__WHAT IS REQUIRED__: Using the material below, work out how many lines contain "repeat". Only the number is wanted.

__GIVEN RECORDS__:
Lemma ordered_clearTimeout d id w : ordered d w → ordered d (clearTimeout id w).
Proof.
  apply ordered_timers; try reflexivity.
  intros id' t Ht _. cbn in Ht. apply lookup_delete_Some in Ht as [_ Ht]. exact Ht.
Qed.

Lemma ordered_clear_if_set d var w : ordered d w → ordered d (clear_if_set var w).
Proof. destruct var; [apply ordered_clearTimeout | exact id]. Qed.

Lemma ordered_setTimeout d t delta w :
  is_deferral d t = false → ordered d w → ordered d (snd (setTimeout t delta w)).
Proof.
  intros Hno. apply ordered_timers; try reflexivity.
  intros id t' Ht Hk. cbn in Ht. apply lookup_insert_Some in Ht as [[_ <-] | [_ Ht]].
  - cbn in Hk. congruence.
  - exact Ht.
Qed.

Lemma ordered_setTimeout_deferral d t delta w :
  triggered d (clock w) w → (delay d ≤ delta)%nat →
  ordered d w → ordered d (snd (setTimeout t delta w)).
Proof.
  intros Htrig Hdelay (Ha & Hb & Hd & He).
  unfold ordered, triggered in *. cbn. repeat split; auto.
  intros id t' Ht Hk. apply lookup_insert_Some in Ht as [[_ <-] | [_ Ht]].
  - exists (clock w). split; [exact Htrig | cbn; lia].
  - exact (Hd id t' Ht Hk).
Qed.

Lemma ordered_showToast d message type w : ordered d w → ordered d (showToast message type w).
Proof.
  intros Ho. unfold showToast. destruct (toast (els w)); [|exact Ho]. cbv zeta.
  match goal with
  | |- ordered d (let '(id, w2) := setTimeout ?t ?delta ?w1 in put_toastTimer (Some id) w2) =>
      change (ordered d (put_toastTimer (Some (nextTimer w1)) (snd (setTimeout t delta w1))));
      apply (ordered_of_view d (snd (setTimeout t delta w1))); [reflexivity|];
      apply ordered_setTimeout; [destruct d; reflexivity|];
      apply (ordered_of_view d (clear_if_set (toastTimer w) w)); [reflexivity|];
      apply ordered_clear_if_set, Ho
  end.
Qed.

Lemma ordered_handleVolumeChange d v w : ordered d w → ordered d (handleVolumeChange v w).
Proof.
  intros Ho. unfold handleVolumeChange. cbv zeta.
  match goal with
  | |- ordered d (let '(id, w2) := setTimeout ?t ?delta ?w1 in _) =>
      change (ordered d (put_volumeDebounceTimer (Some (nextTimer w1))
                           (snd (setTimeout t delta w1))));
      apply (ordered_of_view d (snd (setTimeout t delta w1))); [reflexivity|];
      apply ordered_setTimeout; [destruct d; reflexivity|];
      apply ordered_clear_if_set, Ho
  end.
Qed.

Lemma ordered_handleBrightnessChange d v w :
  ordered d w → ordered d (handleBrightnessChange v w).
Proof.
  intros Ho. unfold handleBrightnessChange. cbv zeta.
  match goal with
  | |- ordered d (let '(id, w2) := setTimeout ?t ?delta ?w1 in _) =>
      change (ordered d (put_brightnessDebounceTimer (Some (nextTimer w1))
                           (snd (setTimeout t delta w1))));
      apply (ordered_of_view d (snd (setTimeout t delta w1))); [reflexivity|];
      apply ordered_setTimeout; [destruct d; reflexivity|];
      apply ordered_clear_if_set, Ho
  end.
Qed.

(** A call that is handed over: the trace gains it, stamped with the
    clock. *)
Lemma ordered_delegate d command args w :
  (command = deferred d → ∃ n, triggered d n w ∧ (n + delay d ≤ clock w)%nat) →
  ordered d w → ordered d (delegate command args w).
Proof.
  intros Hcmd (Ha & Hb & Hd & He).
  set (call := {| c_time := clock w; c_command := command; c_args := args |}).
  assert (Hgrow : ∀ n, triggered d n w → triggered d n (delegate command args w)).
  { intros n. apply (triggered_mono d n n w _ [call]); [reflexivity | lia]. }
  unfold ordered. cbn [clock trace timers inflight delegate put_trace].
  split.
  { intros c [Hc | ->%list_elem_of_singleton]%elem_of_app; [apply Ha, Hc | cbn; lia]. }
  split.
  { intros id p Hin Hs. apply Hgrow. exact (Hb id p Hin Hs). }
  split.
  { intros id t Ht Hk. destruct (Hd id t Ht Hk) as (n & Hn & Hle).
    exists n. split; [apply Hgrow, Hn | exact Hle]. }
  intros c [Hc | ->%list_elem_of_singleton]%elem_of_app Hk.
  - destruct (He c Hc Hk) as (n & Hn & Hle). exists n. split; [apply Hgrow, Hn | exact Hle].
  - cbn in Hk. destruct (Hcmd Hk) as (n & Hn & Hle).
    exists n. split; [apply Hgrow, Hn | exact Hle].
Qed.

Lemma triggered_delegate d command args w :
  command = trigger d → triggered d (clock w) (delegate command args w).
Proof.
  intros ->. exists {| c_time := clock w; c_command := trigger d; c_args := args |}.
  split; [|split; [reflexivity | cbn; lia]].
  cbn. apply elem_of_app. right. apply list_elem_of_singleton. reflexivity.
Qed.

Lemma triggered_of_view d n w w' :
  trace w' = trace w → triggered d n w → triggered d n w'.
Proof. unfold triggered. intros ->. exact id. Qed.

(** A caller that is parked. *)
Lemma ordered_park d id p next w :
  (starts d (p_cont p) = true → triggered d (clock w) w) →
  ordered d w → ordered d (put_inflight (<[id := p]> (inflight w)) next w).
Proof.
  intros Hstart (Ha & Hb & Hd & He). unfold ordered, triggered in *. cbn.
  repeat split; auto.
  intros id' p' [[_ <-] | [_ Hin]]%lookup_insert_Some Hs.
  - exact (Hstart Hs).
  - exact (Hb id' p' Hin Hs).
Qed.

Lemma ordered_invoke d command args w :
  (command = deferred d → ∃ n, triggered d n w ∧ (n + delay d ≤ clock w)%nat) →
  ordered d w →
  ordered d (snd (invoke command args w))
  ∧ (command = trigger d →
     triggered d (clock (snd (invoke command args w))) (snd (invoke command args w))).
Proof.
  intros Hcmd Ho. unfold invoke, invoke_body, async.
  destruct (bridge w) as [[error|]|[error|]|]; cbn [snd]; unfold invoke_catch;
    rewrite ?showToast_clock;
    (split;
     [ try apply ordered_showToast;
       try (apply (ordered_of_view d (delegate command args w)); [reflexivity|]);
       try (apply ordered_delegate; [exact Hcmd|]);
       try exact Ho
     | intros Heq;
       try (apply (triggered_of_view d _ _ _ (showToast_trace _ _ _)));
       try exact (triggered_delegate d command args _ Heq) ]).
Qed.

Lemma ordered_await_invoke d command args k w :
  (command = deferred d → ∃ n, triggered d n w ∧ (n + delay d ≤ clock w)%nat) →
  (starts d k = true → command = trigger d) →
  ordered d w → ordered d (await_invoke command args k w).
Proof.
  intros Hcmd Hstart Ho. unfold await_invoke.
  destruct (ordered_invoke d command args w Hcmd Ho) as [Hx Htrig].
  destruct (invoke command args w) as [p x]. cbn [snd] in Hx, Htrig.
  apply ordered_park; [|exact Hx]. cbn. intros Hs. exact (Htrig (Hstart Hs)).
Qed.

__PROBLEM SOLUTION__: 2